- YOUR TASK: Please report every line from the material that contains the word "tabExpenseClaim".

- SOURCE RECORDS:
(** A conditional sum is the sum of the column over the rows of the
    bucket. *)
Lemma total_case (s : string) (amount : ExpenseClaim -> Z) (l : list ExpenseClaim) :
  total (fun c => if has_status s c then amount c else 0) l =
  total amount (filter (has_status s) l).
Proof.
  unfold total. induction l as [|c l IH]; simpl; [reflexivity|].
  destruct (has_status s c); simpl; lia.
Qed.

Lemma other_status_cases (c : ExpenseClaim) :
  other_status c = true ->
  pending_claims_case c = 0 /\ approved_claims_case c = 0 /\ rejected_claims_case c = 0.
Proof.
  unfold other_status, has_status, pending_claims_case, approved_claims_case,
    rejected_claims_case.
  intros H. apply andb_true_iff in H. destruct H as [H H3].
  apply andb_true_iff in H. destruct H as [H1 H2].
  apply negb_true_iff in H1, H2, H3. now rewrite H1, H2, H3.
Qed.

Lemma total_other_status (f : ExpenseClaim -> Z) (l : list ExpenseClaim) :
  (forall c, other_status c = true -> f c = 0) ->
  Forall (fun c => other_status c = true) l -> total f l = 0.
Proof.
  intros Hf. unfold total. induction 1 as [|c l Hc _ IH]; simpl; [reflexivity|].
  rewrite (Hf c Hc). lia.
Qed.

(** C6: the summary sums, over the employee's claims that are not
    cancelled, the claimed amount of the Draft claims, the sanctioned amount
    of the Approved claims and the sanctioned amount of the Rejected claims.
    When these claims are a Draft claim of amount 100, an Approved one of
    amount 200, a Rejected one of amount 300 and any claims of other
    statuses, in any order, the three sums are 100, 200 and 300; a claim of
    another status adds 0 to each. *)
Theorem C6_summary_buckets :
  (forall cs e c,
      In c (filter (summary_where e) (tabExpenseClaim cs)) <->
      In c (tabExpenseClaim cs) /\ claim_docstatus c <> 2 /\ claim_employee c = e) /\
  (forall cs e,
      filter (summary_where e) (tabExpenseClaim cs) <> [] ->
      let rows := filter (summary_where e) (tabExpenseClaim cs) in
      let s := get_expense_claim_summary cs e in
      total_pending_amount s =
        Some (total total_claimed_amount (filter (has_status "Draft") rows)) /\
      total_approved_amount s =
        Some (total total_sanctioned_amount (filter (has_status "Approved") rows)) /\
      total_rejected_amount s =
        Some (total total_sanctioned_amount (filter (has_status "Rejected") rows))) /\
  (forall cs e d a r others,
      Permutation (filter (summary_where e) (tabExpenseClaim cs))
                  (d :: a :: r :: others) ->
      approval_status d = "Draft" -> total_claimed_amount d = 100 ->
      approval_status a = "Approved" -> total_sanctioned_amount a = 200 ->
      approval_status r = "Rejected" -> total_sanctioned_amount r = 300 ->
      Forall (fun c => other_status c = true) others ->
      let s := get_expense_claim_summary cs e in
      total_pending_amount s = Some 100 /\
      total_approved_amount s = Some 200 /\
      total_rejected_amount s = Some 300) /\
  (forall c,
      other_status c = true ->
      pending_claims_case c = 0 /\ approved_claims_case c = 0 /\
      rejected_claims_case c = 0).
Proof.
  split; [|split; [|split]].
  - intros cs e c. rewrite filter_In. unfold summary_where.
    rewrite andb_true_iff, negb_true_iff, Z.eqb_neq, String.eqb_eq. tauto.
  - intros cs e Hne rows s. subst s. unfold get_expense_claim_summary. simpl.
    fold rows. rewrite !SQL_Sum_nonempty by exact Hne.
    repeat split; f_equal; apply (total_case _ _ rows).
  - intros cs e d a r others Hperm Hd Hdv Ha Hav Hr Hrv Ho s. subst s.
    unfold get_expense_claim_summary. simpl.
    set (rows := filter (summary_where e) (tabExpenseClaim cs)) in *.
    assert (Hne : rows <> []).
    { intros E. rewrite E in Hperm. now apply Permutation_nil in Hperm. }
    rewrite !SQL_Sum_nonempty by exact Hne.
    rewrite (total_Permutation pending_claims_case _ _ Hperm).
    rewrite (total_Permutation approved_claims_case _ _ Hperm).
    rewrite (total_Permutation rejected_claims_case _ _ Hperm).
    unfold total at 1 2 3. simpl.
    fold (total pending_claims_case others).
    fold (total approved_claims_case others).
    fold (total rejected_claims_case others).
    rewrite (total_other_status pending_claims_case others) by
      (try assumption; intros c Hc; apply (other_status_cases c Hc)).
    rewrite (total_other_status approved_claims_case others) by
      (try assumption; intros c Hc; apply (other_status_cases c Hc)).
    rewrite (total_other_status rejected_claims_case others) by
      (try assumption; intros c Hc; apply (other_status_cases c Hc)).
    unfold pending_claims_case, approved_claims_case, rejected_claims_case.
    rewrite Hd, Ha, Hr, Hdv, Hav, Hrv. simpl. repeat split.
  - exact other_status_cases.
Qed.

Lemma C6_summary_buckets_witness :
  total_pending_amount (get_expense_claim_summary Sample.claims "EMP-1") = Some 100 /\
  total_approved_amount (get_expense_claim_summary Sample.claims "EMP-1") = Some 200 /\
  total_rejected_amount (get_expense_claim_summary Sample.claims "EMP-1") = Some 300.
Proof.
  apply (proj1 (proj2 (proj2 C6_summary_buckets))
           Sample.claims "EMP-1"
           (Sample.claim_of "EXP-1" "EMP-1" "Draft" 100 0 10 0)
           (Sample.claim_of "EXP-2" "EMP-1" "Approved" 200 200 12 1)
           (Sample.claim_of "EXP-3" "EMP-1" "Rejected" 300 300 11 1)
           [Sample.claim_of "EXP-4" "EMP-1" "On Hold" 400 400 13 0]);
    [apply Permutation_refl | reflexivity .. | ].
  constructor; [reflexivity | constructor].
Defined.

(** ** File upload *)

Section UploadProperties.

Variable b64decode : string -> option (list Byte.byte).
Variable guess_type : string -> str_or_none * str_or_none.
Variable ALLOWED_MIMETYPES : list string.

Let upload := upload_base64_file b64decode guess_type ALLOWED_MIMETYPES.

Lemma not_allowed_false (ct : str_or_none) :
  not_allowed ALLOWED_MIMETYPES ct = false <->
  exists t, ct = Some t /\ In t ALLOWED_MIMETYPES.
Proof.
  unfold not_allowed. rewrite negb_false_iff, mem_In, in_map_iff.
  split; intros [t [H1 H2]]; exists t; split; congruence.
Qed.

==

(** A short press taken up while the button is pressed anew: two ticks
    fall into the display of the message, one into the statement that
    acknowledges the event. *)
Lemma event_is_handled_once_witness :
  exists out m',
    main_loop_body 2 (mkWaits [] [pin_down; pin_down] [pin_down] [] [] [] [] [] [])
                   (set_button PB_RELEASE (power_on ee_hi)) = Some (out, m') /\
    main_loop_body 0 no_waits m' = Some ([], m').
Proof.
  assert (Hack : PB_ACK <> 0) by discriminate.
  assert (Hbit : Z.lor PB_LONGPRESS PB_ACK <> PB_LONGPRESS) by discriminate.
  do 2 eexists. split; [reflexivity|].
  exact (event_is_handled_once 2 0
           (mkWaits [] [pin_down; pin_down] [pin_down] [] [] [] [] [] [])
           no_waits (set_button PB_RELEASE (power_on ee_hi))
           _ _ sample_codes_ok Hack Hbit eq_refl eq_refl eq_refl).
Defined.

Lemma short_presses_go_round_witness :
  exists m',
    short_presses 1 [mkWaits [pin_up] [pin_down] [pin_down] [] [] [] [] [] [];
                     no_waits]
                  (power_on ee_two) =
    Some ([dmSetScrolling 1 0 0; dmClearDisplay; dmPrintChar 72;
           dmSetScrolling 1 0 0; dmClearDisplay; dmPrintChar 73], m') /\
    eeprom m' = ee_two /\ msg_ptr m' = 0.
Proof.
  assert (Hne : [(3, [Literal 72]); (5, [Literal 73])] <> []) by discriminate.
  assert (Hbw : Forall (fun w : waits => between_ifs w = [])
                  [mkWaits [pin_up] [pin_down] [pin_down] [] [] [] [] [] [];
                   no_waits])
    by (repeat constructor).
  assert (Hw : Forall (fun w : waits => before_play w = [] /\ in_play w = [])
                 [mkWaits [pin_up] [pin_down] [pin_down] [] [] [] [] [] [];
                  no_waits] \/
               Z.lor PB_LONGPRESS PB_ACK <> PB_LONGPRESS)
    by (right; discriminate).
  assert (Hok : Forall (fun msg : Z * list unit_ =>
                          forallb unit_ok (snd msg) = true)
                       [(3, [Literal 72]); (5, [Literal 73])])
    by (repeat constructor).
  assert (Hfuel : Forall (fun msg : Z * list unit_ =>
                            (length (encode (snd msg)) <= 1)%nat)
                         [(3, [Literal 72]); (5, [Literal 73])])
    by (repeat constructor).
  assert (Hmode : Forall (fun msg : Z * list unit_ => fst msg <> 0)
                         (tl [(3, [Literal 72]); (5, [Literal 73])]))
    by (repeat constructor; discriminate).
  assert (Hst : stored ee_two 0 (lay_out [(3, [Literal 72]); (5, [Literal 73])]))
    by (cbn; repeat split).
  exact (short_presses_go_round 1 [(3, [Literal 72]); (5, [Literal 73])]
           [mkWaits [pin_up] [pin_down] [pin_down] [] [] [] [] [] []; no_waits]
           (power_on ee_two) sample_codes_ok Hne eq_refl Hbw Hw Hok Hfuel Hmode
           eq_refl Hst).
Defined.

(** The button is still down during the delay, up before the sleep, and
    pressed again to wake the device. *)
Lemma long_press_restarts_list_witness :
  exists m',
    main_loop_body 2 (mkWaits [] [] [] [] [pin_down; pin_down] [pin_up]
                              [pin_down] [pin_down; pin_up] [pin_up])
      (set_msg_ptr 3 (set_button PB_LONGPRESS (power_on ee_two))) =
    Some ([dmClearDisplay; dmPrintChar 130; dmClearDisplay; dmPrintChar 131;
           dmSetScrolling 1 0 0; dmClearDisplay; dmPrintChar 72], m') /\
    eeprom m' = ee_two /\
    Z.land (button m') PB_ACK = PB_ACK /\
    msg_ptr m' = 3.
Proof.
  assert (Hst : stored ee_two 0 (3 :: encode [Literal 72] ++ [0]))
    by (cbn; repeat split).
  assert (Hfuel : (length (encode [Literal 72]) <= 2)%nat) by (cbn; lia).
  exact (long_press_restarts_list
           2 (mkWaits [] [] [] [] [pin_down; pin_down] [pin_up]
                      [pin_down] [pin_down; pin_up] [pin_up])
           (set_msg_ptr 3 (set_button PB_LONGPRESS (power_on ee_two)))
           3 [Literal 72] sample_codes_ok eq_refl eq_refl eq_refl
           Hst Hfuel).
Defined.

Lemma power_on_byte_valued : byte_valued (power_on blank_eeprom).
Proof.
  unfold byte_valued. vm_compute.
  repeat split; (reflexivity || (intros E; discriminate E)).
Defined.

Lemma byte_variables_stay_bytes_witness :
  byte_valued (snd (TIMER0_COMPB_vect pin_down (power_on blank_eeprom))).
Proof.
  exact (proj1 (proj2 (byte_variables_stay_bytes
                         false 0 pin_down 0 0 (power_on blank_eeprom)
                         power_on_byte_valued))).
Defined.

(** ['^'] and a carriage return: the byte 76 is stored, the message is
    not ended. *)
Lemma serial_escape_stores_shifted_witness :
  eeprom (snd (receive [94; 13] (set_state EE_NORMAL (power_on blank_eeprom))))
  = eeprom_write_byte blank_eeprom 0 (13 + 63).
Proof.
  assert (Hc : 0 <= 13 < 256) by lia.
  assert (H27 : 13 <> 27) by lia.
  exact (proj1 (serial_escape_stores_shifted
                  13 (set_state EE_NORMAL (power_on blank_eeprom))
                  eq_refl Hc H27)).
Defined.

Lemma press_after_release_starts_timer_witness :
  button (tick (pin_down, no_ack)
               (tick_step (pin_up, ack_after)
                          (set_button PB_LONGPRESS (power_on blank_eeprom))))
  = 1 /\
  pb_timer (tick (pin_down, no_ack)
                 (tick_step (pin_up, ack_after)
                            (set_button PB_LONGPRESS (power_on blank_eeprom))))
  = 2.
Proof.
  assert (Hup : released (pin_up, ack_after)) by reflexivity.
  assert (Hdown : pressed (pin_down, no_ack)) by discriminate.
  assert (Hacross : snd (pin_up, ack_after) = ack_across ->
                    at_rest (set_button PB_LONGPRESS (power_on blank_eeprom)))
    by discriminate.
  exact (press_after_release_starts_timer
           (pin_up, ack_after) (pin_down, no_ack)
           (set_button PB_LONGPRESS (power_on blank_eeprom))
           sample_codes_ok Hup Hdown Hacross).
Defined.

- EXPECTED ANSWER:
      In c (filter (summary_where e) (tabExpenseClaim cs)) <->
      In c (tabExpenseClaim cs) /\ claim_docstatus c <> 2 /\ claim_employee c = e) /\
      filter (summary_where e) (tabExpenseClaim cs) <> [] ->
      let rows := filter (summary_where e) (tabExpenseClaim cs) in
      Permutation (filter (summary_where e) (tabExpenseClaim cs))
    set (rows := filter (summary_where e) (tabExpenseClaim cs)) in *.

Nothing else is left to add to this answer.